» GOAL OF THE EXERCISE
Write out the listing exactly as it is given.

» LISTED RECORDS
——

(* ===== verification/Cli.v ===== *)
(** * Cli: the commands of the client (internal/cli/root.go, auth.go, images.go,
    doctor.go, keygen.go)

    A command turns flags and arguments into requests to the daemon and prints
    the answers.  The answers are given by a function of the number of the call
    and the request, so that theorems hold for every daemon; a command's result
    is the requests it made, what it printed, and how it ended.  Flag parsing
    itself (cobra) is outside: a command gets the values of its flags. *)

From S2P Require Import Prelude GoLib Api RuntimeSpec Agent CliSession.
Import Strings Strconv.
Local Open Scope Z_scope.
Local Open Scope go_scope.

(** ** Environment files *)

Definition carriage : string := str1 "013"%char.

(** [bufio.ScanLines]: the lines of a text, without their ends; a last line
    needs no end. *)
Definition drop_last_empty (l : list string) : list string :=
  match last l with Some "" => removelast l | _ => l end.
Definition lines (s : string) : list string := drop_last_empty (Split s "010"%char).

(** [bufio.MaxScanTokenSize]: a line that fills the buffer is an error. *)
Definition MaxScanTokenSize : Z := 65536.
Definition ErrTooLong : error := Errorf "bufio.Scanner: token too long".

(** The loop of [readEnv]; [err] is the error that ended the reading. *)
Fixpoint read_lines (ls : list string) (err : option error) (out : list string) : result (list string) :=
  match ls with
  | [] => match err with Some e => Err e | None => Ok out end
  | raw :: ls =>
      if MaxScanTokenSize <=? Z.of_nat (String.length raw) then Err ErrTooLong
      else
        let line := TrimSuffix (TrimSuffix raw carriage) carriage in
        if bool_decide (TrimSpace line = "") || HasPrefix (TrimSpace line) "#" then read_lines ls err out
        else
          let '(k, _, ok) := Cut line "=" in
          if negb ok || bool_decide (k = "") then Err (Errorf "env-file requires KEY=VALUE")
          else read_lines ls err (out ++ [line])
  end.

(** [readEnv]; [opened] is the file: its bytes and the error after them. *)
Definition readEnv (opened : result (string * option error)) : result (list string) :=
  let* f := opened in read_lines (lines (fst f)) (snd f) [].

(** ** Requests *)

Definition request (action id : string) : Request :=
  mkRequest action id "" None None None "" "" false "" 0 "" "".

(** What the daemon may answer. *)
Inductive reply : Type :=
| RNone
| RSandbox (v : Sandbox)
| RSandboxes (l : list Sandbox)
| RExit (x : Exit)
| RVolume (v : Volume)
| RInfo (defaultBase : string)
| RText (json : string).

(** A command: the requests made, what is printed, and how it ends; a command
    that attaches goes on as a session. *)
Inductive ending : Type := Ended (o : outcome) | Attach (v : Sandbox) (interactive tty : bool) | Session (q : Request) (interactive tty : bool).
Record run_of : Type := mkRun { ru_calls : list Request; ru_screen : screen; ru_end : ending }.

——

» REPLY TO THE EXERCISE
(* ===== verification/Cli.v ===== *)
(** * Cli: the commands of the client (internal/cli/root.go, auth.go, images.go,
    doctor.go, keygen.go)

    A command turns flags and arguments into requests to the daemon and prints
    the answers.  The answers are given by a function of the number of the call
    and the request, so that theorems hold for every daemon; a command's result
    is the requests it made, what it printed, and how it ended.  Flag parsing
    itself (cobra) is outside: a command gets the values of its flags. *)

From S2P Require Import Prelude GoLib Api RuntimeSpec Agent CliSession.
Import Strings Strconv.
Local Open Scope Z_scope.
Local Open Scope go_scope.

(** ** Environment files *)

Definition carriage : string := str1 "013"%char.

(** [bufio.ScanLines]: the lines of a text, without their ends; a last line
    needs no end. *)
Definition drop_last_empty (l : list string) : list string :=
  match last l with Some "" => removelast l | _ => l end.
Definition lines (s : string) : list string := drop_last_empty (Split s "010"%char).

(** [bufio.MaxScanTokenSize]: a line that fills the buffer is an error. *)
Definition MaxScanTokenSize : Z := 65536.
Definition ErrTooLong : error := Errorf "bufio.Scanner: token too long".

(** The loop of [readEnv]; [err] is the error that ended the reading. *)
Fixpoint read_lines (ls : list string) (err : option error) (out : list string) : result (list string) :=
  match ls with
  | [] => match err with Some e => Err e | None => Ok out end
  | raw :: ls =>
      if MaxScanTokenSize <=? Z.of_nat (String.length raw) then Err ErrTooLong
      else
        let line := TrimSuffix (TrimSuffix raw carriage) carriage in
        if bool_decide (TrimSpace line = "") || HasPrefix (TrimSpace line) "#" then read_lines ls err out
        else
          let '(k, _, ok) := Cut line "=" in
          if negb ok || bool_decide (k = "") then Err (Errorf "env-file requires KEY=VALUE")
          else read_lines ls err (out ++ [line])
  end.

(** [readEnv]; [opened] is the file: its bytes and the error after them. *)
Definition readEnv (opened : result (string * option error)) : result (list string) :=
  let* f := opened in read_lines (lines (fst f)) (snd f) [].

(** ** Requests *)

Definition request (action id : string) : Request :=
  mkRequest action id "" None None None "" "" false "" 0 "" "".

(** What the daemon may answer. *)
Inductive reply : Type :=
| RNone
| RSandbox (v : Sandbox)
| RSandboxes (l : list Sandbox)
| RExit (x : Exit)
| RVolume (v : Volume)
| RInfo (defaultBase : string)
| RText (json : string).

(** A command: the requests made, what is printed, and how it ends; a command
    that attaches goes on as a session. *)
Inductive ending : Type := Ended (o : outcome) | Attach (v : Sandbox) (interactive tty : bool) | Session (q : Request) (interactive tty : bool).
Record run_of : Type := mkRun { ru_calls : list Request; ru_screen : screen; ru_end : ending }.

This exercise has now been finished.